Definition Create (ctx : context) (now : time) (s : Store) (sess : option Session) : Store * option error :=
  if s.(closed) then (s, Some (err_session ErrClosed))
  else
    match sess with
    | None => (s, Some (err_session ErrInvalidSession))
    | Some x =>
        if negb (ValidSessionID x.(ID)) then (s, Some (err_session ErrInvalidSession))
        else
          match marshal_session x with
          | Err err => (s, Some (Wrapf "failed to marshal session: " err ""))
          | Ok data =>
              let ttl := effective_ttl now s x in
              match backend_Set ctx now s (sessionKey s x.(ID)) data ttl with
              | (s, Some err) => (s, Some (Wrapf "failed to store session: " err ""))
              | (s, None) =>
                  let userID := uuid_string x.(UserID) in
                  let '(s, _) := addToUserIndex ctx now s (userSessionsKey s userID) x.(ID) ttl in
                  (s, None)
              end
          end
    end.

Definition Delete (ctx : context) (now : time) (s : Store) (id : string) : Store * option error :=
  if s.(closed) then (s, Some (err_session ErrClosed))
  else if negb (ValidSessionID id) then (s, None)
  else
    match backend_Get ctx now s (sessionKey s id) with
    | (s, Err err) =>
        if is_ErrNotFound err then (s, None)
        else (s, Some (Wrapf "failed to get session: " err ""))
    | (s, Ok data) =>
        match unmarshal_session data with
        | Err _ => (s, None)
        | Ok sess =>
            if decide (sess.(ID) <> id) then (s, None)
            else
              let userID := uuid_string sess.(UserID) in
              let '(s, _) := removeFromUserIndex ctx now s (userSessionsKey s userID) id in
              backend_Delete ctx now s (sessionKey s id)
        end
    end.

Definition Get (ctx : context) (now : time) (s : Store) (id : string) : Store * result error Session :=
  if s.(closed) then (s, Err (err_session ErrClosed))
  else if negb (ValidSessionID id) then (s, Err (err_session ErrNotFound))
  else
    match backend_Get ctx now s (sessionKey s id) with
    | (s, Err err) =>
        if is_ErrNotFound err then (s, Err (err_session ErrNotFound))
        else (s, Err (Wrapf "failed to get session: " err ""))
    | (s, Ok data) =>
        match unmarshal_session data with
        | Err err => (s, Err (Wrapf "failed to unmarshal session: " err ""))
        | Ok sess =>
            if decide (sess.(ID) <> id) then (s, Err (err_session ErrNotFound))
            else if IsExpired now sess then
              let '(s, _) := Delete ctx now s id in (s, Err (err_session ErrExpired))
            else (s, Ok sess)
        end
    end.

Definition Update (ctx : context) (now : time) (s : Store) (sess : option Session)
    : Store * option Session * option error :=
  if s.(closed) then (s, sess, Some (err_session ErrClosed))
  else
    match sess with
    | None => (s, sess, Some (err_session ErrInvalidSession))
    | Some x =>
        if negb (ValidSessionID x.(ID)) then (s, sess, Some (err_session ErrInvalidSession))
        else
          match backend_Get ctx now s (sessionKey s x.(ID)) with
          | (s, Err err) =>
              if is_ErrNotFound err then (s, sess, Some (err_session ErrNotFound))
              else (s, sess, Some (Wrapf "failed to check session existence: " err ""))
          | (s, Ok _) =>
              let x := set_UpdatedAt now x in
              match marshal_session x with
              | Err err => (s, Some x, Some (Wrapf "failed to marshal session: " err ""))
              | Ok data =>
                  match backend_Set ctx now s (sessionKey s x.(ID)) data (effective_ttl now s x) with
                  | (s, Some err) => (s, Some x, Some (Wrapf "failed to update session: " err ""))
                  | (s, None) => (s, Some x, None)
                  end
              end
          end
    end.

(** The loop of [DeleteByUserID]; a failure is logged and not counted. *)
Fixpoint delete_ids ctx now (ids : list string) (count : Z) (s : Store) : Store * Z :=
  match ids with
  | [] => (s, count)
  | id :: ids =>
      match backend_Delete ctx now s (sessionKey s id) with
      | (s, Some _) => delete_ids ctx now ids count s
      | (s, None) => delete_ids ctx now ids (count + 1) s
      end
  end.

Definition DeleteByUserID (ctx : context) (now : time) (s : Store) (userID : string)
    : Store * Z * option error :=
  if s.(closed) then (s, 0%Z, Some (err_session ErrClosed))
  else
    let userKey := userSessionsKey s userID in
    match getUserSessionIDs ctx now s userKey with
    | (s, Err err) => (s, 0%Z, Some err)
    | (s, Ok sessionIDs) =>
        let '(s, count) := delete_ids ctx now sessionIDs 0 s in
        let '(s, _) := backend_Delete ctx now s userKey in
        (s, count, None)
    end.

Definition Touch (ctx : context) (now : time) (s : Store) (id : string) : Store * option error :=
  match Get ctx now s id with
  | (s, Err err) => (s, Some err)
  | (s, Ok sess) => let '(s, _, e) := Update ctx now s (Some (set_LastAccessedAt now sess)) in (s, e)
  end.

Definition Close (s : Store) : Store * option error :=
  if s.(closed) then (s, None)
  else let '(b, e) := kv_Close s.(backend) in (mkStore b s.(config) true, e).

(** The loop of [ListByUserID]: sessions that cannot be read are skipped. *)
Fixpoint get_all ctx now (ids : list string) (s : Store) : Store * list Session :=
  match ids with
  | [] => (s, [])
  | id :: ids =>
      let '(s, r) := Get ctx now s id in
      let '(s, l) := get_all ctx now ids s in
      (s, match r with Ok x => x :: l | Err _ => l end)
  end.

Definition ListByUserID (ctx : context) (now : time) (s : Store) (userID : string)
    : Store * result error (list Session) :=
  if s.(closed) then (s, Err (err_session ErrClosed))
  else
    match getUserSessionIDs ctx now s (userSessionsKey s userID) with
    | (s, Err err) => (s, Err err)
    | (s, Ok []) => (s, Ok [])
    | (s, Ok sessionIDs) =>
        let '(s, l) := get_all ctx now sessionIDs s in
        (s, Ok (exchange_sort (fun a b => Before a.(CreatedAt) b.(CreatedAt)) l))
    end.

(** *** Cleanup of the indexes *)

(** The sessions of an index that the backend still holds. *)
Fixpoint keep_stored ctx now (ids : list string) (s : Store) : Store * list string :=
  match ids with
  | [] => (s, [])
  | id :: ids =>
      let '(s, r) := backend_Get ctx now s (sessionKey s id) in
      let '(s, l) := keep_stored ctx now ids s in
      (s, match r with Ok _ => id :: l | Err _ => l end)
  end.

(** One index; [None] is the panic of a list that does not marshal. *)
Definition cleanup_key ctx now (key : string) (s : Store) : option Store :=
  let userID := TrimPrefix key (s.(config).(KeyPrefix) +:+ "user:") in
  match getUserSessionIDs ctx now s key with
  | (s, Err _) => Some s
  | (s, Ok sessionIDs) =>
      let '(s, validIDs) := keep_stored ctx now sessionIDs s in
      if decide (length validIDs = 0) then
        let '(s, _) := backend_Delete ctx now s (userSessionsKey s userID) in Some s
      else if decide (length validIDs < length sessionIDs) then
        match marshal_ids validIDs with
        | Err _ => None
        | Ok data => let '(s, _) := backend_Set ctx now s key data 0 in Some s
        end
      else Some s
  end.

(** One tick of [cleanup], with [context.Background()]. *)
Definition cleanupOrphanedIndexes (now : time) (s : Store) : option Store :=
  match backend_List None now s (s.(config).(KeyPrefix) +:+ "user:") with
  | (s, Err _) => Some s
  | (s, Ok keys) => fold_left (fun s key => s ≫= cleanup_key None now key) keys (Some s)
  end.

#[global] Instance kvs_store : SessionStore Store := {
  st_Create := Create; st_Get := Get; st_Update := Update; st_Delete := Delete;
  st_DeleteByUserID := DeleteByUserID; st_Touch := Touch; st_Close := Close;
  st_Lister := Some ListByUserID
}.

▸ **Your assignment**: Would you please write the entries out again in full, exactly as given?

▸ **Task output**:
Definition Create (ctx : context) (now : time) (s : Store) (sess : option Session) : Store * option error :=
  if s.(closed) then (s, Some (err_session ErrClosed))
  else
    match sess with
    | None => (s, Some (err_session ErrInvalidSession))
    | Some x =>
        if negb (ValidSessionID x.(ID)) then (s, Some (err_session ErrInvalidSession))
        else
          match marshal_session x with
          | Err err => (s, Some (Wrapf "failed to marshal session: " err ""))
          | Ok data =>
              let ttl := effective_ttl now s x in
              match backend_Set ctx now s (sessionKey s x.(ID)) data ttl with
              | (s, Some err) => (s, Some (Wrapf "failed to store session: " err ""))
              | (s, None) =>
                  let userID := uuid_string x.(UserID) in
                  let '(s, _) := addToUserIndex ctx now s (userSessionsKey s userID) x.(ID) ttl in
                  (s, None)
              end
          end
    end.

Definition Delete (ctx : context) (now : time) (s : Store) (id : string) : Store * option error :=
  if s.(closed) then (s, Some (err_session ErrClosed))
  else if negb (ValidSessionID id) then (s, None)
  else
    match backend_Get ctx now s (sessionKey s id) with
    | (s, Err err) =>
        if is_ErrNotFound err then (s, None)
        else (s, Some (Wrapf "failed to get session: " err ""))
    | (s, Ok data) =>
        match unmarshal_session data with
        | Err _ => (s, None)
        | Ok sess =>
            if decide (sess.(ID) <> id) then (s, None)
            else
              let userID := uuid_string sess.(UserID) in
              let '(s, _) := removeFromUserIndex ctx now s (userSessionsKey s userID) id in
              backend_Delete ctx now s (sessionKey s id)
        end
    end.

Definition Get (ctx : context) (now : time) (s : Store) (id : string) : Store * result error Session :=
  if s.(closed) then (s, Err (err_session ErrClosed))
  else if negb (ValidSessionID id) then (s, Err (err_session ErrNotFound))
  else
    match backend_Get ctx now s (sessionKey s id) with
    | (s, Err err) =>
        if is_ErrNotFound err then (s, Err (err_session ErrNotFound))
        else (s, Err (Wrapf "failed to get session: " err ""))
    | (s, Ok data) =>
        match unmarshal_session data with
        | Err err => (s, Err (Wrapf "failed to unmarshal session: " err ""))
        | Ok sess =>
            if decide (sess.(ID) <> id) then (s, Err (err_session ErrNotFound))
            else if IsExpired now sess then
              let '(s, _) := Delete ctx now s id in (s, Err (err_session ErrExpired))
            else (s, Ok sess)
        end
    end.

Definition Update (ctx : context) (now : time) (s : Store) (sess : option Session)
    : Store * option Session * option error :=
  if s.(closed) then (s, sess, Some (err_session ErrClosed))
  else
    match sess with
    | None => (s, sess, Some (err_session ErrInvalidSession))
    | Some x =>
        if negb (ValidSessionID x.(ID)) then (s, sess, Some (err_session ErrInvalidSession))
        else
          match backend_Get ctx now s (sessionKey s x.(ID)) with
          | (s, Err err) =>
              if is_ErrNotFound err then (s, sess, Some (err_session ErrNotFound))
              else (s, sess, Some (Wrapf "failed to check session existence: " err ""))
          | (s, Ok _) =>
              let x := set_UpdatedAt now x in
              match marshal_session x with
              | Err err => (s, Some x, Some (Wrapf "failed to marshal session: " err ""))
              | Ok data =>
                  match backend_Set ctx now s (sessionKey s x.(ID)) data (effective_ttl now s x) with
                  | (s, Some err) => (s, Some x, Some (Wrapf "failed to update session: " err ""))
                  | (s, None) => (s, Some x, None)
                  end
              end
          end
    end.

(** The loop of [DeleteByUserID]; a failure is logged and not counted. *)
Fixpoint delete_ids ctx now (ids : list string) (count : Z) (s : Store) : Store * Z :=
  match ids with
  | [] => (s, count)
  | id :: ids =>
      match backend_Delete ctx now s (sessionKey s id) with
      | (s, Some _) => delete_ids ctx now ids count s
      | (s, None) => delete_ids ctx now ids (count + 1) s
      end
  end.

Definition DeleteByUserID (ctx : context) (now : time) (s : Store) (userID : string)
    : Store * Z * option error :=
  if s.(closed) then (s, 0%Z, Some (err_session ErrClosed))
  else
    let userKey := userSessionsKey s userID in
    match getUserSessionIDs ctx now s userKey with
    | (s, Err err) => (s, 0%Z, Some err)
    | (s, Ok sessionIDs) =>
        let '(s, count) := delete_ids ctx now sessionIDs 0 s in
        let '(s, _) := backend_Delete ctx now s userKey in
        (s, count, None)
    end.

Definition Touch (ctx : context) (now : time) (s : Store) (id : string) : Store * option error :=
  match Get ctx now s id with
  | (s, Err err) => (s, Some err)
  | (s, Ok sess) => let '(s, _, e) := Update ctx now s (Some (set_LastAccessedAt now sess)) in (s, e)
  end.

Definition Close (s : Store) : Store * option error :=
  if s.(closed) then (s, None)
  else let '(b, e) := kv_Close s.(backend) in (mkStore b s.(config) true, e).

(** The loop of [ListByUserID]: sessions that cannot be read are skipped. *)
Fixpoint get_all ctx now (ids : list string) (s : Store) : Store * list Session :=
  match ids with
  | [] => (s, [])
  | id :: ids =>
      let '(s, r) := Get ctx now s id in
      let '(s, l) := get_all ctx now ids s in
      (s, match r with Ok x => x :: l | Err _ => l end)
  end.

Definition ListByUserID (ctx : context) (now : time) (s : Store) (userID : string)
    : Store * result error (list Session) :=
  if s.(closed) then (s, Err (err_session ErrClosed))
  else
    match getUserSessionIDs ctx now s (userSessionsKey s userID) with
    | (s, Err err) => (s, Err err)
    | (s, Ok []) => (s, Ok [])
    | (s, Ok sessionIDs) =>
        let '(s, l) := get_all ctx now sessionIDs s in
        (s, Ok (exchange_sort (fun a b => Before a.(CreatedAt) b.(CreatedAt)) l))
    end.

(** *** Cleanup of the indexes *)

(** The sessions of an index that the backend still holds. *)
Fixpoint keep_stored ctx now (ids : list string) (s : Store) : Store * list string :=
  match ids with
  | [] => (s, [])
  | id :: ids =>
      let '(s, r) := backend_Get ctx now s (sessionKey s id) in
      let '(s, l) := keep_stored ctx now ids s in
      (s, match r with Ok _ => id :: l | Err _ => l end)
  end.

(** One index; [None] is the panic of a list that does not marshal. *)
Definition cleanup_key ctx now (key : string) (s : Store) : option Store :=
  let userID := TrimPrefix key (s.(config).(KeyPrefix) +:+ "user:") in
  match getUserSessionIDs ctx now s key with
  | (s, Err _) => Some s
  | (s, Ok sessionIDs) =>
      let '(s, validIDs) := keep_stored ctx now sessionIDs s in
      if decide (length validIDs = 0) then
        let '(s, _) := backend_Delete ctx now s (userSessionsKey s userID) in Some s
      else if decide (length validIDs < length sessionIDs) then
        match marshal_ids validIDs with
        | Err _ => None
        | Ok data => let '(s, _) := backend_Set ctx now s key data 0 in Some s
        end
      else Some s
  end.

(** One tick of [cleanup], with [context.Background()]. *)
Definition cleanupOrphanedIndexes (now : time) (s : Store) : option Store :=
  match backend_List None now s (s.(config).(KeyPrefix) +:+ "user:") with
  | (s, Err _) => Some s
  | (s, Ok keys) => fold_left (fun s key => s ≫= cleanup_key None now key) keys (Some s)
  end.

#[global] Instance kvs_store : SessionStore Store := {
  st_Create := Create; st_Get := Get; st_Update := Update; st_Delete := Delete;
  st_DeleteByUserID := DeleteByUserID; st_Touch := Touch; st_Close := Close;
  st_Lister := Some ListByUserID
}.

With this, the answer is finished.